第21話 緊急事態(きんきゅうじたい)
「父さん!」
僕が父さんの執務室に入ると、そこには辺境伯領の主立った面々が勢揃いしていた。
「アルフレッドか……」
父さんが僕の顔を見て、眉間にシワを寄せる。
「……聞いてしまったか」
「ブランたちが行方不明になったと聞きました。何があったのですか?」
「お前は知らなくても良いことだ」
ブランたちが行方不明になった件については、どうやら僕には知られたくなかったようだ。
「父さん!」
「行方不明になったのは事実だ。だが、お前に出来ることはない」
「僕にも手伝わせて下さい。何か……何か出来るかも知れません」
「お前に何が出来る?」
「分かりません。

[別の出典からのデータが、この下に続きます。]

(* ===== verification/Json.v ===== *)
(** The part of Go's [encoding/json] the program uses (with [strconv] and
    [encoding/base64] below it): the compact encoder, the parser, and the
    decoding of parsed values into integers, booleans, strings, byte slices,
    slices and structs.

    A value of a Go type is encoded by a [codec]; [Marshal] prints its JSON
    tree, [Unmarshal] parses the whole input and decodes it over the zero
    value.  Struct fields are matched as Go does: by exact name, else by the
    case-folded name; unknown keys are skipped, a repeated key overwrites,
    [null] leaves a non-slice value alone.  Go's limit of 10000 nested values
    is not modelled (payloads are at most [MaxPayloadSize] bytes).

    The law [codec_ok] is what clients use: what was marshalled unmarshals to
    the same value, and marshalling is injective on well-formed values. *)
From S2P Require Import Prelude.
Open Scope Z_scope.

Definition bstr (s : string) : bytes := String.list_byte_of_string s.

(** ** JSON trees.  A number keeps its literal, a string its unquoted bytes. *)
#[warnings="-automation"]
Inductive json : Type :=
| JNull
| JBool (b : bool)
| JNum (lit : bytes)
| JStr (s : bytes)
| JArr (l : list json)
| JObj (m : list (bytes * json)).

Section json_ind.
Context (P : json -> Prop)
  (Pnull : P JNull) (Pbool : forall b, P (JBool b)) (Pnum : forall lit, P (JNum lit))
  (Pstr : forall s, P (JStr s)) (Parr : forall l, Forall P l -> P (JArr l))
  (Pobj : forall m, Forall (fun km => P (snd km)) m -> P (JObj m)).
Fixpoint json_ind_nested (j : json) : P j :=
  match j with
  | JNull => Pnull
  | JBool b => Pbool b
  | JNum lit => Pnum lit
  | JStr s => Pstr s
  | JArr l => Parr l ((fix go l := match l return Forall P l with
                        | [] => Forall_nil_2 _
                        | x :: l' => Forall_cons_2 _ _ _ (json_ind_nested x) (go l')
                        end) l)
  | JObj m => Pobj m ((fix go m := match m return Forall (fun km => P (snd km)) m with
                        | [] => Forall_nil_2 _
                        | kx :: m' => Forall_cons_2 _ _ _ (json_ind_nested (snd kx)) (go m')
                        end) m)
  end.
End json_ind.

でも連れて行ってもらえるなら……」
「このバカ者!何も出来ぬ身で探しに出ても足手まといになるだけだと何故分からん!」
普段は寡黙で、そう人に怒鳴ることもない父さんが、烈火のごとく怒りをあらわにする。
「今は問答している時間も惜しい。下がれ!」
「でも……」
「くどい!ここは我々に任せろ。ブランとプレセアは必ず見つけ出す」
「…………分かりました」
父さんがいつになく真剣な表情で、僕にそう告げる。
その横ではブランの父親である、ゲオルクが今にも人を殺しそうな表情で俯いている。
握りしめた拳が震えていた。
僕以上に心配しているのは親であるゲオルクたちなのに、じっと我慢して会議に臨んでいる姿を見て、僕は自分がいかに思い上がっていたかを悟る。
そう思い至ったとき、僕にはもうそれ以上食い下がることは出来なかった。
「トーマス、アルフレッドを外に出せ」
「畏まりました」
そして僕は、執事長のトーマスに促されて部屋から追い出された。
この世界は前世で言えば中世時代にあたる。
人権なんてものは無いに等しく、命も軽く扱われる。
昨日まで笑い合っていた仲間が、翌日には行方をくらませたり、事故で命を落としたりすることも少なくない。
辺境伯領では厳格に禁止しているが、堂々と奴隷を売買している貴族領もあると聞く。
そんな二人が行方不明になったということは、良からぬ輩に攫われたか、どこかで事故に遭ったか
確かに僕にはチカラが無い。
こんなときに提案すべき知恵もない。
大事な人たちに危険が迫っているかも知れないのに、何も出来ない自分に苛立ちだけがつのる。
「畜生お!!!!」
僕は部屋に戻るなり、壁を殴りつける。
前世の知識があっても無力な自分に惨めさしか感じない。
僕はそのまま床に座り込むと、膝を抱えて頭を垂れるのであった。
「畜生。ブラン……プレセア先生……無事ていてくれ、頼む……」
僕はいるのかどうかも分からない神に必死に祈ることしか出来なかった。